Please transcribe exactly, and only, the lines of the data below between the line holding "- rewrite <- (ln_exp a)." and the line holding "rewrite ln_mult; [|assumption|apply", inclusive.

Collection entries:
>>
(** ** The PSI primitive and the KS wrapper *)

Lemma calculate_psi_all_equal (self : DriftDetector)
  (baseline current : list (option Q)) (n : option Z) :
  (forall x y, In x (dropna baseline ++ dropna current) ->
               In y (dropna baseline ++ dropna current) -> (x == y)%Q) ->
  calculate_psi self baseline current n = 0.
Proof.
  intros Hall. unfold calculate_psi.
  match goal with |- context [if ?c then _ else _] => destruct c end;
    [reflexivity|].
  destruct (dropna baseline) as [|v bl] eqn:Eb.
  - unfold psi_try. simpl. reflexivity.
  - destruct (@psi_try_constant (v :: bl) (dropna current)
                (match n with Some k => k | None => n_bins self end) v)
      as [-> | (e & ->)]; try reflexivity.
    + intros y Hy. apply Hall; apply in_or_app; [left; exact Hy | left; left; reflexivity].
    + intros y Hy. apply Hall; apply in_or_app; [right; exact Hy | left; left; reflexivity].
Qed.

(** C5.  [calculate_psi] works on the inputs with their missing values
    dropped; it returns 0.0 when either cleaned sample is empty, and 0.0
    when all remaining values of both samples are equal. *)
Theorem calculate_psi_neutral_cases
  (self : DriftDetector) (baseline current : list (option Q)) (n : option Z) :
  calculate_psi self baseline current n
  = calculate_psi self (map Some (dropna baseline)) (map Some (dropna current)) n /\
  (dropna baseline = [] \/ dropna current = [] ->
   calculate_psi self baseline current n = 0) /\
  ((forall x y, In x (dropna baseline ++ dropna current) ->
                In y (dropna baseline ++ dropna current) -> (x == y)%Q) ->
   calculate_psi self baseline current n = 0).
Proof.
  split; [|split].
  - unfold calculate_psi. rewrite !dropna_Some. reflexivity.
  - intros [E | E]; unfold calculate_psi; rewrite E; simpl;
      [reflexivity | rewrite orb_true_r; reflexivity].
  - apply calculate_psi_all_equal.
Qed.

Lemma calculate_psi_neutral_cases_witness :
  calculate_psi default_detector [None; None] [Some 1%Q; Some 4%Q] None = 0 /\
  calculate_psi default_detector [Some 3%Q; None; Some (6 # 2)%Q] [Some 3%Q]
    (Some 5%Z) = 0.
Proof.
  split.
  - apply (proj1 (proj2 (calculate_psi_neutral_cases default_detector
                           [None; None] [Some 1%Q; Some 4%Q] None))).
    left. reflexivity.
  - apply (proj2 (proj2 (calculate_psi_neutral_cases default_detector
                           [Some 3%Q; None; Some (6 # 2)%Q] [Some 3%Q]
                           (Some 5%Z)))).
    simpl. intros x y Hx Hy.
    repeat match goal with
           | H : _ \/ _ |- _ => destruct H
           | H : False |- _ => destruct H
           end; subst; reflexivity.
Defined.

Lemma same_frame_reports_quiet {scipy : SciPy} (self : DriftDetector)
  (df : DataFrame) (feature_names : option (list string))
  (reports : list FeatureDrift) :
  0 < psi_threshold self ->
  detect_feature_drift self df df feature_names = Ok reports ->
  forall r, In r reports ->
    drift_score r = 0 /\ status r = stable /\ severity r = none.
Proof.
  intros Hthr H r Hr.
  pose proof (proj1 (Forall_forall _ _) (same_frame_scores_zero _ _ _ H) r Hr)
    as Hz.
  assert (HF : Forall (fun r =>
      status r = (if Rgeb (drift_score r) (psi_threshold self)
                  then drifted else stable) /\
      severity r = severity_of (drift_score r)) reports).
  { eapply detect_feature_drift_Forall; [|exact H].
    intros f bv cv r0 _ _ Hr0. apply feature_report_inv in Hr0. tauto. }
  destruct (proj1 (Forall_forall _ _) HF r Hr) as [Hs Hv].
  split; [exact Hz|]. rewrite Hs, Hv, Hz. split.
  - destruct (Rgeb 0 (psi_threshold self)) eqn:E; [|reflexivity].
    apply Rgeb_true in E. lra.
  - apply severity_of_bands. lra.
Qed.





(** C7.  The PSI score is never negative; the KS statistic and p-value
    returned by [ks_test] lie in [0,1], given that SciPy's [ks_2samp]
    keeps to that range when it returns. *)
Theorem psi_and_ks_ranges :
  (forall (self : DriftDetector) (baseline current : list (option Q))
          (n : option Z),
      0 <= calculate_psi self baseline current n) /\
  (forall (scipy : SciPy),
      (forall b c s p, ks_2samp b c = Ok (s, p) ->
                       0 <= s <= 1 /\ 0 <= p <= 1) ->
      forall (self : DriftDetector) (baseline current : list (option Q)),
        0 <= fst (ks_test self baseline current) <= 1 /\
        0 <= snd (ks_test self baseline current) <= 1).
Proof.
  split; [exact calculate_psi_nonneg|].
  intros scipy Hks self baseline current. unfold ks_test.
  match goal with |- context [if ?c then _ else _] => destruct c end;
    [simpl; lra|].
  unfold try_except.
  destruct (ks_2samp (dropna baseline) (dropna current)) as [[s p]|] eqn:E;
    [|simpl; lra].
  simpl. eapply Hks; eassumption.
Qed.

Lemma psi_and_ks_ranges_witness :
  0 <= calculate_psi default_detector Examples.amounts Examples.hours None /\
  0 <= fst (@ks_test Examples.scipy_partial default_detector
              Examples.amounts Examples.hours) <= 1 /\
  0 <= snd (@ks_test Examples.scipy_partial default_detector
              [Some 1%Q] Examples.hours) <= 1.
Proof.
  assert (Hks : forall b c s p,
             @ks_2samp Examples.scipy_partial b c = Ok (s, p) ->
             0 <= s <= 1 /\ 0 <= p <= 1).
  { intros b c s p. simpl. destruct (Nat.ltb (List.length b) 2);
      [discriminate|]. intros H; inversion H; subst. lra. }
  split; [|split].
  - apply (proj1 psi_and_ks_ranges).
  - apply (proj2 psi_and_ks_ranges Examples.scipy_partial Hks).
  - apply (proj2 psi_and_ks_ranges Examples.scipy_partial Hks).
Defined.

Lemma Rltb_false (a b : R) : Rltb a b = false <-> b <= a.
Proof.
  unfold Rltb. destruct (Rlt_dec a b); split; intros; auto; try discriminate; lra.
Qed.

(** ** A score between the highest band and a raised threshold *)

Lemma ln_between (z a b : R) : exp a < z -> z < exp b -> a < ln z < b.
Proof.
  intros Ha Hb. pose proof (exp_pos a) as Hp.
  split.
  - rewrite <- (ln_exp a). apply ln_increasing; lra.
  - rewrite <- (ln_exp b). apply ln_increasing; lra.
Qed.

Lemma ln_quotient (x y : R) : 0 < x -> 0 < y -> ln (x / y) = ln x - ln y.
Proof.
  intros Hx Hy. unfold Rdiv.
  rewrite ln_mult; [|assumption|apply Rinv_0_lt_compat; assumption].
  rewrite ln_Rinv by assumption. ring.
Qed.

Lemma exp_double (x : R) : exp (2 * x) = exp x * exp x.
Proof. replace (2 * x) with (x + x) by ring. apply exp_plus. Qed.
(** X8.  [and_parse] matters only for a function judged compatible:
    unless the plain check returns [True], a call with [and_parse] does
    what the call without it does, be it a return or an exception. *)
Theorem and_parse_ignored func verbose :
  is_function_schema_compatible func false false <> Return (Plain true) ->
  is_function_schema_compatible func true verbose
  = is_function_schema_compatible func false verbose.
Proof.
  intros Hnot.
  destruct (is_callable func) eqn:Hc.
  - destruct (fn_signature func) as [sig|e] eqn:Hs.
    + rewrite (call_run func false false sig Hc Hs) in Hnot.
      rewrite !(call_run func _ verbose sig Hc Hs).
      destruct (fst (checks func sig [])); [|reflexivity].
      rewrite andb_false_r in *.
      destruct (not_ (accumulated func sig)); [congruence|reflexivity].
    + now rewrite !(call_signature_raises func _ verbose e Hc Hs).
  - now rewrite !(call_not_callable func _ verbose Hc).
Qed.

Lemma and_parse_ignored_witness :
  is_function_schema_compatible ask true true
  = is_function_schema_compatible ask false true.
Proof.
  apply (and_parse_ignored ask true). discriminate.
Defined.

(** ** The exceptions of the checker *)






(** ** The interactive-input check *)

Lemma prefix_iff needle hay :
  String.prefix needle hay = true <-> exists post, hay = needle ++ post.
Proof.
  revert hay. induction needle as [|a needle IH]; intros hay.
  - split; [intros _; now exists hay | now destruct hay].
  - destruct hay as [|b hay]; simpl.
    + split; [discriminate | intros [post H]; discriminate H].
    + destruct (ascii_dec a b) as [->|Hne].
      * rewrite IH. split; intros [post H]; exists post.
        -- now rewrite H.
        -- now injection H.
      * split; [discriminate|]. intros [post H]. injection H as -> _.
        now contradiction Hne.
Qed.

Lemma contains_unfold needle hay :
  contains needle hay
  = String.prefix needle hay
    || match hay with
       | EmptyString => false
       | String _ hay' => contains needle hay'
       end.
Proof. now destruct hay. Qed.

(** [needle in hay] holds exactly when [needle] occurs somewhere in
    [hay]. *)
Lemma contains_iff needle hay :
  contains needle hay = true <-> exists pre post, hay = pre ++ needle ++ post.
Proof.
  induction hay as [|c hay IH]; rewrite contains_unfold.
  - rewrite orb_false_r, prefix_iff. split.
    + intros [post H]. now exists "", post.
    + intros (pre & post & H). destruct pre as [|a pre]; [|discriminate H].
      now exists post.
  - rewrite orb_true_iff, prefix_iff, IH. split.
    + intros [[post H]|(pre & post & H)].
      * now exists "", post.
      * exists (String c pre), post. simpl. now rewrite H.
    + intros (pre & post & H). destruct pre as [|a pre].
      * left. now exists post.
      * right. injection H as _ H. now exists pre, post.
Qed.

(** The reason about [input()] is in the store exactly when the source
    text was read and contains ["input("]. *)
Lemma interactive_reason_origin func sig :
  In interactive_reason (accumulated func sig)
  <-> fst (for_each (parameters sig) check_annotation []) = Return tt
      /\ exists src, fn_source func = Return src
                     /\ contains "input(" src = true.
Proof.
  unfold accumulated, appended at 1. rewrite checks_run.
  assert (H3 : ~ In interactive_reason
                 (snd (for_each (parameters sig) check_annotation []))).
  { intros H. apply for_each_reasons in H as (p & _ & H).
    apply annotation_reason_shape in H as [rest H]. discriminate H. }
  assert (H4 : ~ In interactive_reason (appended (check_variadic sig))).
  { rewrite variadic_reasons_cases.
    destruct (existsb _ _); cbn [In]; [|tauto].
    intros [H|[]]. discriminate H. }
  assert (H6 : ~ In interactive_reason (appended (check_return_annotation sig))).
  { intros H. apply return_reason_shape in H as (text & _ & H).
    discriminate H. }
  destruct (for_each (parameters sig) check_annotation [])
    as [[[]|e3] l3]; cbn [fst snd] in *.
  - destruct (fn_source func) as [src|e]; cbn [snd]; rewrite !in_app_iff.
    + split.
      * intros [H|[H|[H|H]]]; try contradiction.
        split; [reflexivity|]. exists src. split; [reflexivity|].
        destruct (contains "input(" src); [reflexivity | destruct H].
      * intros (_ & src' & [= <-] & Hc). rewrite Hc.
        right; right; left. now left.
    + split.
      * intros [H|H]; contradiction.
      * intros (_ & src' & Hsrc & _). discriminate Hsrc.
  - split; [contradiction|]. intros [H _]. discriminate H.
Qed.

(** X10.  The check for interactive input is a search in the text: when
    a call on a callable whose signature and source text are read
    returns, the reason about [input()] is among its disqualifiers
    exactly when the characters ["input("] occur somewhere in the source
    text, be it in a call of [input], in the name of another function,
    in a string or in a comment; and then the function is reported
    incompatible. *)
Theorem interactive_check_is_textual func and_parse verbose sig src r :
  is_callable func = true ->
  fn_signature func = Return sig ->
  fn_source func = Return src ->
  is_function_schema_compatible func and_parse verbose = Return r ->
  (In interactive_reason (final_disqualifiers func and_parse verbose)
   <-> exists pre post, src = pre ++ "input(" ++ post)
  /\ ((exists pre post, src = pre ++ "input(" ++ post) ->
      r = if verbose
          then Pair false
                 (Reasons
                    (join "; " (final_disqualifiers func and_parse verbose)))
          else Plain false).
Proof.
  intros Hc Hs Hsrc Hcall.
  pose proof (returned_steps func and_parse verbose sig r Hc Hs Hcall)
    as Hsteps.
  rewrite (final_disqualifiers_run func and_parse verbose sig Hc Hs).
  assert (Hiff : In interactive_reason (accumulated func sig)
                 <-> exists pre post, src = pre ++ "input(" ++ post).
  { rewrite interactive_reason_origin, <- contains_iff. split.
    - intros (_ & src' & Hsrc' & Hin). congruence.
    - intros Hin. split; [|now exists src].
      rewrite checks_run in Hsteps.
      now destruct (for_each (parameters sig) check_annotation [])
        as [[[]|e3] l3]. }
  split; [exact Hiff|].
  intros Hocc. apply Hiff in Hocc.
  assert (Hne : accumulated func sig <> []).
  { intros E. rewrite E in Hocc. destruct Hocc. }
  rewrite (checker_reports_reasons func and_parse verbose sig Hc Hs Hsteps Hne)
    in Hcall.
  now injection Hcall as <-.
Qed.

Lemma interactive_check_is_textual_witness :
  (In interactive_reason (final_disqualifiers check false true)
   <-> exists pre post,
       "def check(text: str) -> bool: return validate_input(text)"
       = pre ++ "input(" ++ post)
  /\ ((exists pre post,
          "def check(text: str) -> bool: return validate_input(text)"
          = pre ++ "input(" ++ post) ->
      Pair false
        (Reasons
           "Function contains an input() call, which requires user interaction.")
      = Pair false (Reasons (join "; " (final_disqualifiers check false true)))).
Proof.
  apply (interactive_check_is_textual check false true
           (mk_Signature [plain "text" (Class c_str)] (Class c_bool))
           "def check(text: str) -> bool: return validate_input(text)").
  - reflexivity.
  - reflexivity.
  - reflexivity.
  - reflexivity.
Defined.

(** * Further properties of the checker and of the conversion together *)

(** ** The reason of each kind of parameter *)

(** X18.  Every offending parameter is named in the report, with the
    reason of its kind.  When a call on a callable whose signature is
    read returns, its disqualifiers hold, for a parameter whose
    annotation compares equal to [inspect._empty], that its annotation
    is missing; for a parameter whose annotation is present, is not a
    key of [type_map] and is not a class, that the annotation is
    unrecognized, with its text; and for a parameter whose annotation is
    present, is not a key of [type_map] and is a class that derives from
    a reject-listed class, that the type is unsupported, with its
    text. *)
Theorem parameter_reasons func and_parse verbose sig p r :
  is_callable func = true ->
  fn_signature func = Return sig ->
  In p (parameters sig) ->
  is_function_schema_compatible func and_parse verbose = Return r ->
  (eq_empty (p_annotation p) = Return true ->
   In (missing_reason (p_name p)) (final_disqualifiers func and_parse verbose))
  /\ (eq_empty (p_annotation p) = Return false ->
      in_type_map (p_annotation p) = Return false ->
      isinstance_type (p_annotation p) = false ->
      exists text,
        str_annotation (p_annotation p) = Return text
        /\ In (unrecognized_reason (p_name p) text)
             (final_disqualifiers func and_parse verbose))
  /\ (eq_empty (p_annotation p) = Return false ->
      in_type_map (p_annotation p) = Return false ->
      isinstance_type (p_annotation p) = true ->
      issubclass_rejected (p_annotation p) = Return true ->
      exists text,
        str_annotation (p_annotation p) = Return text
        /\ In (unsupported_reason (p_name p) text)
             (final_disqualifiers func and_parse verbose)).
Proof.
  intros Hc Hs Hin Hcall.
  pose proof (returned_steps func and_parse verbose sig r Hc Hs Hcall)
    as Hsteps.
  rewrite (final_disqualifiers_run func and_parse verbose sig Hc Hs).
  pose proof (annotation_reason_accumulated func sig p) as Hstep.
  destruct (checks_returns func sig Hsteps) as (_ & _ & H3 & _ & _).
  rewrite Forall_forall in H3. specialize (H3 p Hin).
  unfold appended in Hstep. rewrite check_annotation_run in H3, Hstep.
  split; [|split].
  - intros Ha. apply Hstep; [exact Hsteps | exact Hin|].
    rewrite Ha. now left.
  - intros Ha Hm Ht. rewrite Ha, Hm, Ht in H3, Hstep.
    destruct (str_annotation (p_annotation p)) as [text|e];
      [|discriminate H3].
    exists text. split; [reflexivity|].
    apply Hstep; [exact Hsteps | exact Hin | now left].
  - intros Ha Hm Ht Hrej. rewrite Ha, Hm, Ht, Hrej in H3, Hstep.
    destruct (str_annotation (p_annotation p)) as [text|e];
      [|discriminate H3].
    exists text. split; [reflexivity|].
    apply Hstep; [exact Hsteps | exact Hin | now left].
Qed.

Lemma parameter_reasons_witness :
  In (missing_reason "questions") (final_disqualifiers survey false true)
  /\ (exists text,
         str_annotation (ordinary_object "typing.Tuple[int, int]")
         = Return text
         /\ In (unrecognized_reason "scale" text)
              (final_disqualifiers survey false true))
  /\ (exists text,
         str_annotation (ordinary_class "<class 'screen.Pixel'>" true)
         = Return text
         /\ In (unsupported_reason "origin" text)
              (final_disqualifiers survey false true)).
Proof.
  pose (sig :=
          mk_Signature
            [mk_Param "questions" inspect_empty no_default VAR_POSITIONAL;
             mk_Param "scale" (ordinary_object "typing.Tuple[int, int]")
               no_default KEYWORD_ONLY;
             mk_Param "origin" (ordinary_class "<class 'screen.Pixel'>" true)
               no_default KEYWORD_ONLY]
            (Class c_tuple)).
  pose (r := Pair false
               (Reasons
                  (join "; "
                     [ "Parameter 'questions' is missing a type annotation.";
                       "Parameter 'scale' has an unrecognized type annotation: typing.Tuple[int, int].";
                       "Parameter 'origin' has an unsupported type: <class 'screen.Pixel'>.";
                       "Function uses *args or **kwargs, which are not supported.";
                       "Function contains an input() call, which requires user interaction.";
                       "Return type '<class 'tuple'>' is unsupported." ]))).
  split; [|split].
  - apply (parameter_reasons survey false true sig
             (mk_Param "questions" inspect_empty no_default VAR_POSITIONAL) r);
      try reflexivity.
    now left.
  - apply (parameter_reasons survey false true sig
             (mk_Param "scale" (ordinary_object "typing.Tuple[int, int]")
                no_default KEYWORD_ONLY) r);
      try reflexivity.
    right. now left.
  - apply (parameter_reasons survey false true sig
             (mk_Param "origin" (ordinary_class "<class 'screen.Pixel'>" true)
                no_default KEYWORD_ONLY) r);
      try reflexivity.
    right. right. now left.
Defined.

(** The text of the reason is the [str()] of the annotation, which is
    not always of the form [<class '...'>]: an [Enum] class prints as
    [<enum '...'>]. *)
Example enum_annotation_reason :
  is_function_schema_compatible
    {| is_callable := true;
       fn_name := Return "turn";
       fn_doc := DocNone;
       fn_signature :=
         Return (mk_Signature
                   [plain "corner" (ordinary_class "<enum 'Corner'>" false);
                    plain "by" (ordinary_class "<class 'geometry.Angle'>" true)]
                   inspect_empty);
       fn_source := Return "def turn(corner: Corner, by: Angle): return corner" |}
    false true
  = Return
      (Pair false
         (Reasons
            "Parameter 'by' has an unsupported type: <class 'geometry.Angle'>.")).
Proof. reflexivity. Qed.

(** ** A positive check and the conversion *)

(** What a positive check says of each parameter. *)
Lemma judged_compatible_parameters func sig p :
  is_function_schema_compatible func false false = Return (Plain true) ->
  fn_signature func = Return sig ->
  In p (parameters sig) ->
  acceptable (p_annotation p) = true.
Proof.
  intros Hjudged Hs Hin.
  destruct (judged_compatible_steps func sig Hjudged Hs)
    as (src & _ & H3 & _).
  apply check_annotation_acceptable. now apply H3.
Qed.
Lemma below_15_below_25 (x : float) :
  (x <? 1.5)%float = true -> (x <? 2.5)%float = true.
Proof.
  rewrite !ltb_spec.
  change (Prim2SF 1.5) with (S754_finite false 6755399441055744 (-52)).
  change (Prim2SF 2.5) with (S754_finite false 5629499534213120 (-51)).
  destruct (Prim2SF x) as [s | s | | s m e]; unfold SFltb, SFcompare;
    try discriminate; try reflexivity.
  - destruct s; [reflexivity | discriminate].
  - destruct s; [reflexivity |].
    destruct (Z.compare_spec e (-52)); destruct (Z.compare_spec e (-51));
      try discriminate; try reflexivity; lia.
Qed.

(** [np.abs] forgets the sign. *)
Lemma abs_opp (x : float) : abs (- x) = abs x.
Proof.
  apply Prim2SF_inj. rewrite !abs_spec, opp_spec.
  now destruct (Prim2SF x).
Qed.



(** X23. Every label that [_generate_blue_carbon_data] gives a row is one
    of the four threat levels of the service, a key of its loss table (so
    that none is charged the default rate) and a key of its rank table;
    the blue-carbon rule of the generators holds for the label exactly
    when the threat score of the row, the float that the code computes,
    is not below 2.5; and the sign of [climate_factors] does not matter
    to the label. *)
Theorem threat_labels_fit_service (draws : list carbon_draw) (r : carbon_draw)
    (l : string) :
  In (r, l) (_generate_blue_carbon_data draws) ->
  In l threat_levels
  /\ In l (map fst loss_multipliers)
  /\ In l (map fst Binary64.loss_multipliers)
  /\ In l (map fst risk_scores)
  /\ (py_in_strs (PStr l) ["significant"; "severe"] = true
      <-> (threat_score r <? 2.5)%float = false)
  /\ l = threat_category
           (threat_score
              (mkCarbonDraw (water_quality r) (pollution_levels r)
                 (human_activity r) (- climate_factors r)
                 (biodiversity_index r))).
Proof.
  intros H. unfold _generate_blue_carbon_data in H.
  apply in_map_iff in H. destruct H as (r0 & H & _).
  injection H as <- <-.
  assert (Hsign : threat_score
                    (mkCarbonDraw (water_quality r0) (pollution_levels r0)
                       (human_activity r0) (- climate_factors r0)
                       (biodiversity_index r0))
                  = threat_score r0).
  { unfold threat_score.
    cbn [water_quality pollution_levels human_activity climate_factors
         biodiversity_index].
    now rewrite abs_opp. }
  rewrite Hsign.
  generalize (threat_score r0). intros s. unfold threat_category.
  destruct (s <? 1.5)%float eqn:H1.
  { rewrite (below_15_below_25 s H1).
    repeat (split; [cbn; tauto |]).
    split; [| reflexivity].
    split; intros Hx; [vm_compute in Hx |]; discriminate Hx. }
  destruct (s <? 2.5)%float eqn:H2.
  { repeat (split; [cbn; tauto |]).
    split; [| reflexivity].
    split; intros Hx; [vm_compute in Hx |]; discriminate Hx. }
  destruct (s <? 3.5)%float;
    repeat split; try reflexivity; cbn; tauto.
Qed.

(** The row (10, 5, 3, 0, 70): its terms 0.9, 1.0, 0.3, 0.0 and 0.3 add
    up to the float 2.4999999999999996, and its label is "moderate". *)
Lemma threat_labels_fit_service_witness :
  threat_score (mkCarbonDraw 10 5 3 0 70) = 2.4999999999999996%float
  /\ In "moderate" threat_levels
  /\ In "moderate" (map fst loss_multipliers)
  /\ In "moderate" (map fst Binary64.loss_multipliers)
  /\ In "moderate" (map fst risk_scores)
  /\ (py_in_strs (PStr "moderate") ["significant"; "severe"] = true
      <-> (threat_score (mkCarbonDraw 10 5 3 0 70) <? 2.5)%float = false)
  /\ "moderate"
     = threat_category
         (threat_score (mkCarbonDraw 10 5 3 (- 0) 70)).
Proof.
  split; [reflexivity |].
  apply (threat_labels_fit_service [mkCarbonDraw 10 5 3 0 70]
           (mkCarbonDraw 10 5 3 0 70) "moderate").
  left. reflexivity.
Defined.

End TrainerProperties.

(** ** Properties of the classifiers' results *)

Section ClassifierProperties.

Lemma fold_max_spec (rest : list Q) :
  forall x,
    let m := fold_left (fun m y => if Qltb m y then y else m) rest x in
    (m = x \/ In m rest) /\ (x <= m)%Q /\ Forall (fun p => (p <= m)%Q) rest.
Proof.
  induction rest as [| y rest IH]; intros x; cbn [fold_left].
  - split; [now left | split; [lra | constructor]].
  - destruct (Qltb_spec x y) as [Hlt | Hge].
    + destruct (IH y) as (Hin & Hle & Hall).
      split; [right; destruct Hin as [-> | Hin]; [now left | now right] |].
      split; [lra | constructor; [exact Hle | exact Hall]].
    + destruct (IH x) as (Hin & Hle & Hall).
      split; [destruct Hin as [-> | Hin]; [now left | right; now right] |].
      split; [exact Hle | constructor; [lra | exact Hall]].
Qed.
(** * cellSNP: pileup, aggregation and shard merging (src/cellsnp.c)

    A shallow embedding of the counting engine of cellsnp.c: the CIGAR
    resolver [pileup_read_with_fetch], the sample-group table
    [csp_mplp_push], the per-SNP statistics [csp_mplp_stat], the SNP driver
    [pileup_snp_with_fetch], the worker loop [pileup_positions_with_fetch]
    and the coordinator [run_mode_with_fetch] with [merge_mtx], [merge_vcf]
    and [rewrite_mtx]; and of what leads to it: the settings check
    [check_global_args] with the barcode order [csp_cmp_barcodes], and
    [main] from the check to the exit code.

    Conventions.
    - C integers are [Z]; where the source mixes signed and unsigned
      operands the conversion is written out ([u32], [to_size_t]).
    - A [double] is the rational [Q] it stands for ([min_maf] is a finite
      double); the conversions to [double] and the product of line 330
      round to nearest, ties to even ([double_round]).
    - A file is the list of its bytes ([list ascii]); a gzip-capable handle
      is modelled by the byte stream it carries.
    - Memory allocation is assumed to succeed. *)

From stdpp Require Import base gmap strings list.
From Stdlib Require Import ZArith QArith Qround Qpower Ascii String List Lia Lqa
  Bool DecimalString Sorted Permutation.
Import ListNotations.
<<
Answer for the task -
  - rewrite <- (ln_exp a). apply ln_increasing; lra.
  - rewrite <- (ln_exp b). apply ln_increasing; lra.
Qed.

Lemma ln_quotient (x y : R) : 0 < x -> 0 < y -> ln (x / y) = ln x - ln y.
Proof.
  intros Hx Hy. unfold Rdiv.
  rewrite ln_mult; [|assumption|apply Rinv_0_lt_compat; assumption].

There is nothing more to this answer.